Statt auf das Angebot zu reagieren, beschwert sich der Referatsleiter an höherer Stelle. Von dort erreicht die Beschwerde die Staatssekretärin im Justizministerium, Gabriele Hauser. Staatsanwalt Altenkamp erhält kurze Zeit darauf von seinem direkten Vorgesetzten, dem ehemaligen Leiter der Staatsanwaltschaft Bautzen, die Weisung, das Verfahren wegen geringer Schuld einzustellen – ohne Geldauflage. Außerdem müsse er mit einer Dienstaufsichtsbeschwerde des beschuldigten Referatsleiters rechnen, heißt es. Der Staatsanwalt kommt der Weisung von oben nach, ohne den leisesten Hauch von Widerstand an den Tag zu legen. Auch der Amtsrichter stimmt der Einstellung zu, wenn auch „angesichts der Sachlage nur mit äußersten Bedenken“.

„Er schrie mich an...“

Der Staatsanwalt schreibt vorher noch einen Brief, in dem er den Beschuldigten um eine abschließende Stellungnahme zu den Vorwürfen bittet. Tage später meldet sich sein Chef am Telefon. „Er schrie mich an, die Staatssekretärin habe sich schon wieder über mich beschwert, wie ich es wagen könne, den Beschuldigten direkt anzuschreiben. Ich schrie zurück (...), in was für einer Bananenrepublik wir eigentlich lebten, dass dies schon wieder eine Beschwerde von ganz oben wert wäre“, schildert Altenkamp das Gespräch laut den Akten.
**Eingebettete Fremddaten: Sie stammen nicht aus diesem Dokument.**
Lemma apply_snapshot s os : forall b ds,
  Forall2 snapshot_delta os ds -> Forall (keeps_id (ob_book_type b)) os ->
  ld_side (side_ladder b s) = s -> ld_book_type (side_ladder b s) = ob_book_type b ->
  appendable (side_ladder b s) os ->
  exists b', apply_each b ds = (b', Ok tt) /\ ob_book_type b' = ob_book_type b /\
    ob_instrument_id b' = ob_instrument_id b /\
    forall s', side_ladder b' s' =
      if decide (s' = s) then foldl inserted (side_ladder b s) os else side_ladder b s'.
Proof.
  induction os as [|o os IH]; intros b ds Hds Hk Hs Ht Hap.
  { apply Forall2_nil_inv_l in Hds as ->. exists b. split_and!; try done.
    intros s'. by case_decide; subst. }
  apply Forall2_cons_inv_l in Hds as (d & ds' & (Ha & Hdo & Hf) & Hds & ->).
  apply Forall_cons in Hk as [Hk Hks].
  destruct (appendable_cons _ _ _ Hap) as ([Hside Hpos] & _ & _ & Hap').
  assert (Hbt : ob_book_type b <> L1_MBP) by (by intros E; rewrite E in Hk).
  assert (Hd : apply_delta_unchecked b d = dispatch_delta b d ((dl_order d) <| bo_side := as_order_side s |>)).
  { unfold apply_delta_unchecked, is_no_side. rewrite Hs in Hside. rewrite Hdo, bool_decide_false
      by (rewrite Hside; by destruct s). cbn [andb]. f_equal. by apply same_side_order. }
  assert (Ho : spec_order (ob_book_type b) d s = o).
  { unfold spec_order. rewrite Hdo, <- same_side_order by (by rewrite Hs in Hside).
    by apply keeps_id_process. }
  cbn [apply_each]. rewrite Hd, sided_dispatch, Ho, Ha by (by rewrite Ha). cbn [ladder_action].
  destruct (on_side_Ok (E := BookIntegrityError) b s (fun l => ladder_add l o (dl_flags d))
              (inserted (side_ladder b s) o)) as (b1 & -> & H1 & H2 & _ & _ & _ & Hlad).
  { apply ladder_add_inserted; [apply Hap|by rewrite Ht|done]. }
  osimpl.
  assert (Hl1 : side_ladder (increment b1 (dl_sequence d) (dl_ts_event d)) s =
                inserted (side_ladder b s) o).
  { rewrite side_ladder_increment, Hlad. by rewrite decide_True. }
  destruct (IH (increment b1 (dl_sequence d) (dl_ts_event d)) ds') as (b' & Hr & Hbt' & Hi' & Hl').
  - done.
  - cbn. by rewrite H1.
  - by rewrite Hl1.
  - rewrite Hl1. cbn. by rewrite H1.
  - by rewrite Hl1.
  - exists b'. split_and!; [done|by rewrite Hbt'|by rewrite Hi'|].
    intros s'. rewrite Hl', Hl1. cbn [foldl]. case_decide as Es; [done|].
    rewrite side_ladder_increment, Hlad. by rewrite decide_False.
Qed.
Staatssekretärin Hauser räumt auf SZ-Anfrage ein, dass sie mit dem damaligen Leiter der Staatsanwaltschaft Bautzen in dieser Angelegenheit gesprochen habe. Als Motiv gibt sie an, ihr sei zugetragen worden, dass der Staatsanwalt die Ermittlungen nicht unvoreingenommen führe. Wer sie informiert hat, sagt sie nicht. Sie habe den Behördenleiter deshalb gebeten, „für ein ordnungsgemäßes Verfahren ohne Ansehen der Person Sorge zu tragen und zur Deeskalation beizutragen“. Sie habe ein zweites Mal angerufen, um sich zu vergewissern, dass der Behördenleiter sich der Sache angenommen habe. Den Fall und den Beschuldigten kenne sie nicht, sagt Hauser.

Kein Anfangsverdacht

Der Sprecher der Neuen Richtervereinigung, Rüdiger Söhnen, kritisiert das Vorgehen. „Egal, ob der Vorgang auf der Polizeiwache strafrechtlich relevant ist oder nicht, verwundert es, dass sich die Staatssekretärin zwei Mal einschaltet.“ Viele Bedienstete in der Justiz finden die Geschichte ebenso ungeheuerlich, sie macht deshalb schnell die Runde. Der damalige Ministerpräsident Georg Milbradt erfährt davon, ebenso der Buchautor Jürgen Roth („Der Deutschland-Clan“). Roth veröffentlicht am 5. Juni 2007 vage Andeutungen auf seiner Homepage. Ein Dresdner Staatsanwalt liest den Hinweis und prüft die Sache. Denn wenn die Justiz willkürlich Ermittlungen einstellt, machen sich die Beteiligten – sowohl der Ermittler als auch seine Vorgesetzten – unter Umständen strafbar. Die Staatsanwaltschaft kommt jedoch im November 2007 zu dem Schluss, dass „kein Anfangsverdacht einer Straftat festgestellt werden konnte“.

Für Staatsanwalt Altenkamp ist die Geschichte damit noch nicht zu Ende. Nach Angaben aus Justizkreisen wird kurz darauf bei ihm eine Innenrevision angeordnet. Die Prüfer meinen, Altenkamp stelle zu viele Verfahren ein, er greife nicht hart genug durch. Die Vorgesetzten könnten ihn von jetzt an intensiv kontrollieren. Stattdessen greifen sie zur Brechstange: Offizielle Ermittlungen sollen belegen, dass er Rechtsbeugung begangen hat. Das Verfahren läuft viele Monate und wird ergebnislos eingestellt.